Wednesday, June 02, 2010

Please Help

I just read about SETI Institute's Earth Speaks, where people are invited to write a freeform message to beings from places other than Earth. A researcher analyzed over 900 messages from 68 nations, and found that the second most common sentiment, after "we are all humans of Earth" was "Please Help."

For some reason, this really touched me. Life is hard. We all feel it. And in our hearts, we all want to feel better, to not hurt so much, and to live on a planet that is - and be surrounded by people who are - vibrant and bountiful and full of life. But we can't - most of us, anyway - figure out how to do that. Yet in our hearts, despite whatever nationalism and jingoism we might cling to in order to feel part of a tribe, we really all - deep down -  understand that we are in this together.

This morning, I was getting salad from a salad bar for a week's worth of lunches, and an older woman pushed her cart past me, proclaiming "This salad bar is AWFUL!! It gets worse every day! They don't even have salad dressing!" When I tried to show her where the salad dressing is usually kept, I found that she was right: there was no salad dressing. I asked a store worker to get some, but by then, the woman had rolled on past and was haranguing another customer with her salad bar complaints ("I wish the salad bar was like it used to be!") By the time I got my salad and dressing, she was gone.

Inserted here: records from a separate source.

(** * CDISC Library MCP server: response shaping, validation and truncation

    A shallow embedding of [main.py].  Every tool of the server is an
    [async def] that reads the credential from the process environment,
    validates its arguments, issues at most one HTTPS GET through [httpx],
    shapes the decoded JSON and returns a string.

    - Python [str] is [string]; one [ascii] stands for one code point, so
      the model covers the code points up to U+00FF.
    - A decoded JSON value is the inductive [json]; a Python [dict] is an
      association list in insertion order (what [json.dumps] writes and what
      [dict.items()] walks); a decoded dict has unique keys, which the
      lemmas that need it assume as [NoDup (keys d)].
    - The in-place tree walks return the tree they leave behind.
    - The network is an oracle ([World]); each tool returns its string
      together with the log of the requests handed to [client.get].  The
      model starts from a constructed client: [httpx.AsyncClient()] raising
      is not modelled. *)

From Stdlib Require Import String Ascii List ZArith Bool Lia DecimalString.
Import ListNotations.
Local Open Scope list_scope.
Local Open Scope string_scope.

(** ** Python strings *)

Module Py.

Definition dquote : ascii := "034"%char.
Definition backslash : ascii := "092"%char.
Definition newline : ascii := "010"%char.

Definition chr (c : ascii) : string := String c EmptyString.

(** [len(s)] *)
Definition len (s : string) : nat := String.length s.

I was irritated by her, irritated to be confronted with someone else's discontent so early in the morning, as my first human interaction. I felt myself start to feel her angst, to take it on to myself. At the same time, I felt self-righteous, as I asked the guy to get me some salad dressing and he placed it in the container where it normally goes, I felt like finding the lady and telling her that she only had to ask, she needn't just complain to complete strangers about how terrible her life was. Why not look on the bright side? But of course, my self-righteousness was another way to feel superior to her, as her discontent was a way to feel self-righteous and in control. We were both in the same boat, or in the same shopping cart, anyway.

I never did find her, and the interaction soon faded in my mind. But when I read about the SETI messages, it came back. The woman was saying "Please help," as are all of us when we lash out in any way, whether in anger, jealousy, disappointment,fear, or hurt. We're just trying to feel better. We can have compassion for ourselves and for others in these situations of hurt, even if we don't understand what is at the root of their - or our own - pain. We can practice opening in compassion and love rather than shrinking back in fear or anger, or lashing back.

A technique from Nonviolent Communication is this: when someone is angry or complaining, rather than arguing or lashing back or withdrawing or walking away in discomfort, ask them "What do you need from me right now?"   This can short-circuit the hurt and get to the root of the problem, which is most often that the person needs comforting. And when we are the ones doing the lashing out, we can use the discomfort of our emotions as a signal to look deeper within ourselves and ask ourselves: "What do I need right now?"